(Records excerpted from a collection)
_ _ _ _

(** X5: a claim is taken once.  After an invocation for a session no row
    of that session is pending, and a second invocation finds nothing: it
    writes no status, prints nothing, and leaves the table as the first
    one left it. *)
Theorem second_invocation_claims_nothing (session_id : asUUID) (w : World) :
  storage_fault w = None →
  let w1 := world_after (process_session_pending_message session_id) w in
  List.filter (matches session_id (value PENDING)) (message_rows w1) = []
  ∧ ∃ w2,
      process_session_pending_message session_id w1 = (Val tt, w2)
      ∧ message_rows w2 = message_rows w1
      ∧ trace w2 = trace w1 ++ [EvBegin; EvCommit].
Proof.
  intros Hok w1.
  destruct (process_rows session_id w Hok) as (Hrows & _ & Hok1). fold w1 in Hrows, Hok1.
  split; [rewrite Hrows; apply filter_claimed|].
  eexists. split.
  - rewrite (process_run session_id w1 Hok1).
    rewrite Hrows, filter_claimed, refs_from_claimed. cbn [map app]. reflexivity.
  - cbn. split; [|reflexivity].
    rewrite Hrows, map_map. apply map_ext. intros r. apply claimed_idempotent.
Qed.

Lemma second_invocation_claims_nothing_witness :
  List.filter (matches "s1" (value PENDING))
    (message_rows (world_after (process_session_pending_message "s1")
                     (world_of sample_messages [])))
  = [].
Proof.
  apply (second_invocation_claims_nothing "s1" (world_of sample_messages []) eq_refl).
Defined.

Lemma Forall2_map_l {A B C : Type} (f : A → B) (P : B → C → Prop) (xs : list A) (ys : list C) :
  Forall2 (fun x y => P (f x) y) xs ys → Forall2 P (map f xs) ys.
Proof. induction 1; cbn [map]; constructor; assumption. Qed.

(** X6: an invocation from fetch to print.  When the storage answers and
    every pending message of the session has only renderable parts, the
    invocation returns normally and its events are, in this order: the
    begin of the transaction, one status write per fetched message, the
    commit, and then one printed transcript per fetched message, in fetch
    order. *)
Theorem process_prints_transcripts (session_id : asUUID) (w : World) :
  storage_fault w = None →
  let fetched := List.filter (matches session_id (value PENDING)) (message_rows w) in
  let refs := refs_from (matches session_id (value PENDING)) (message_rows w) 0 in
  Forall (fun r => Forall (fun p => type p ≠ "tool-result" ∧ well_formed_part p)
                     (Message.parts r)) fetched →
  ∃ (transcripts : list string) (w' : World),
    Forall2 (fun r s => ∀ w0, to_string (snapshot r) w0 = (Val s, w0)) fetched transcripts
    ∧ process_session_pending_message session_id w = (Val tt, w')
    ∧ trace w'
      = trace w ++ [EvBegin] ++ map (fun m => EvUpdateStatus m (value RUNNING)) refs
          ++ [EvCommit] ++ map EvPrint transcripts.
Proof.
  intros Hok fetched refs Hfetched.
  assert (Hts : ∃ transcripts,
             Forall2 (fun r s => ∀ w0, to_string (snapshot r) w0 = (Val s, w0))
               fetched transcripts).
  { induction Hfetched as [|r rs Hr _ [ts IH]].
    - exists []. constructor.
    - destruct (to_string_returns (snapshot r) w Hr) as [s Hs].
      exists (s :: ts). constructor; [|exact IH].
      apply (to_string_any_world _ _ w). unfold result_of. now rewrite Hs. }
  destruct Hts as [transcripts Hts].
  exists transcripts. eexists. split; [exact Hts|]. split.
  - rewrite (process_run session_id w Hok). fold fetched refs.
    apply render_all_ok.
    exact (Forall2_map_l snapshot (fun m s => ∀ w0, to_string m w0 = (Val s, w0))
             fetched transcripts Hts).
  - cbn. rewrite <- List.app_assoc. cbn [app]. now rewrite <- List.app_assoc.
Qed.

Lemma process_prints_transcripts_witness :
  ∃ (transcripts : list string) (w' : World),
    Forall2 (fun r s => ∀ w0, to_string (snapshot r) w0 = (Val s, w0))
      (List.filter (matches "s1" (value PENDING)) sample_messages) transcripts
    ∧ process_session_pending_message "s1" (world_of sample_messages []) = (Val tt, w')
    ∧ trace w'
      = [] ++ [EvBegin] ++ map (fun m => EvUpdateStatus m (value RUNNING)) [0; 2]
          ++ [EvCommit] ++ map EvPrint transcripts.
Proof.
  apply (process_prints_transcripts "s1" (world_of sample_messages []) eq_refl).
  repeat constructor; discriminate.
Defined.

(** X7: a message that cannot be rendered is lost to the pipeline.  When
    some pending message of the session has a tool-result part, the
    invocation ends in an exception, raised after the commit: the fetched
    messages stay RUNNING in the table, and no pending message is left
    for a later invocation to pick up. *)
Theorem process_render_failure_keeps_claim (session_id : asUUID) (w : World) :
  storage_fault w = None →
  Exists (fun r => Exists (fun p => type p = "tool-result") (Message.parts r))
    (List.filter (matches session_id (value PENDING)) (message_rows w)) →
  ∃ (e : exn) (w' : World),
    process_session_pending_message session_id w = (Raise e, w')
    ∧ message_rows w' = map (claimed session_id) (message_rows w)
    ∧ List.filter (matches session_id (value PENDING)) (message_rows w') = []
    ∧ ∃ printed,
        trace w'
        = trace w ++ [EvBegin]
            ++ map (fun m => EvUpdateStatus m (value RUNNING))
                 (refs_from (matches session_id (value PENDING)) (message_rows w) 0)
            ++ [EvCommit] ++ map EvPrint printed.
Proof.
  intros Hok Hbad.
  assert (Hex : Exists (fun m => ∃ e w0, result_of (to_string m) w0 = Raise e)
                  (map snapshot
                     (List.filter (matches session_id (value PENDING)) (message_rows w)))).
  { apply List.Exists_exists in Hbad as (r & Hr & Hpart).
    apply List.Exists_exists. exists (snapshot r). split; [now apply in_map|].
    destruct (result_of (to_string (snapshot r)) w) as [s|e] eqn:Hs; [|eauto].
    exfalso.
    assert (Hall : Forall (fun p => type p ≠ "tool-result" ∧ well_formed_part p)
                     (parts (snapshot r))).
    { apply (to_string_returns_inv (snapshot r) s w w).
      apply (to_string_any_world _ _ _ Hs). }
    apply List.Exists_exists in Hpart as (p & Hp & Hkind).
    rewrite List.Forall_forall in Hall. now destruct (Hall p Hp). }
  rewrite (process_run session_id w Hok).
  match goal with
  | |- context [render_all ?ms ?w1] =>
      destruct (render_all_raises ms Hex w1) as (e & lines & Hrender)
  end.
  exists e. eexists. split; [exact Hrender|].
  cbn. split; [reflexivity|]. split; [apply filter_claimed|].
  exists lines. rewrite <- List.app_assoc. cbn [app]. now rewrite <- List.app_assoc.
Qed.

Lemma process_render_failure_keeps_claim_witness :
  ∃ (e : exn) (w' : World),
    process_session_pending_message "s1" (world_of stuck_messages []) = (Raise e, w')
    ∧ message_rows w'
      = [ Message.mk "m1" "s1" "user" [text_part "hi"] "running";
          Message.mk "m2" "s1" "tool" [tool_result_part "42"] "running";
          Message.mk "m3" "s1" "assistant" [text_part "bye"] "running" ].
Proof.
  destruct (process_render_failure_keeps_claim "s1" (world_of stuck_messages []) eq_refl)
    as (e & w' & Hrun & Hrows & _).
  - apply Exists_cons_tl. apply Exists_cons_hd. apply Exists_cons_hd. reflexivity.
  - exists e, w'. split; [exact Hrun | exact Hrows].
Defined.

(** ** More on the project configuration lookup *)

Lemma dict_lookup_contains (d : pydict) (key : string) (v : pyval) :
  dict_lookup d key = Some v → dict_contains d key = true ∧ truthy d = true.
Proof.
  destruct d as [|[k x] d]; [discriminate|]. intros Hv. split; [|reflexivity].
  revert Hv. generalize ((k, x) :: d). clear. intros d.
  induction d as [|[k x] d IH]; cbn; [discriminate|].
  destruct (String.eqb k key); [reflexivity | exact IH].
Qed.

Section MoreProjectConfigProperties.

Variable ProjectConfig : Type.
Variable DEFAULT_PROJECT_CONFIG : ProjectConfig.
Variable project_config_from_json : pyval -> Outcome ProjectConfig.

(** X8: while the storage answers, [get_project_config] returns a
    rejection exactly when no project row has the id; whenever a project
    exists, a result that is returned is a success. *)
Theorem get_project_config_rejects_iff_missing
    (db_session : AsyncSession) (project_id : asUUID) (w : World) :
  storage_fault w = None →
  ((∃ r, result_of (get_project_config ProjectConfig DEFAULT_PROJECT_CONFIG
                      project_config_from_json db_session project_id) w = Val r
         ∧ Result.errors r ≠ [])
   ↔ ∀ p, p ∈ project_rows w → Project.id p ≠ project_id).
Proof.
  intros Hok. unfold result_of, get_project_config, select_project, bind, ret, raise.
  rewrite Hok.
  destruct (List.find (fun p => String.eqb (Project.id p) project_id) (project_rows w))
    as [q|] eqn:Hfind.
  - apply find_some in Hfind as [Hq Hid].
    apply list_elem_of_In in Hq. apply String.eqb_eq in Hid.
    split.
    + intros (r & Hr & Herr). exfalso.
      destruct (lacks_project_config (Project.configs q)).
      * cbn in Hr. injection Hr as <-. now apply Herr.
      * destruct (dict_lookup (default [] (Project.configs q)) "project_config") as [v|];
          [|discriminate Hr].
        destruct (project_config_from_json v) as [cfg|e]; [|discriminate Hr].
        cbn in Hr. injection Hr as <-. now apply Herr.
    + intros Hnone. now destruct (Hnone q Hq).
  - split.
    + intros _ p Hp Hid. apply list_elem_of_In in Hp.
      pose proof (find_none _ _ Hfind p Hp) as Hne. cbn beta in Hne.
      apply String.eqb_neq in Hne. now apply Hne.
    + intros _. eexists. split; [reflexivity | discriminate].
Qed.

_ _ _ _

Each line from the top of the entries above through the line containing "w1 ++ [EvBegin; EvCommit]." must be transcribed exactly, and no other line may appear.

(** X5: a claim is taken once.  After an invocation for a session no row
    of that session is pending, and a second invocation finds nothing: it
    writes no status, prints nothing, and leaves the table as the first
    one left it. *)
Theorem second_invocation_claims_nothing (session_id : asUUID) (w : World) :
  storage_fault w = None →
  let w1 := world_after (process_session_pending_message session_id) w in
  List.filter (matches session_id (value PENDING)) (message_rows w1) = []
  ∧ ∃ w2,
      process_session_pending_message session_id w1 = (Val tt, w2)
      ∧ message_rows w2 = message_rows w1
      ∧ trace w2 = trace w1 ++ [EvBegin; EvCommit].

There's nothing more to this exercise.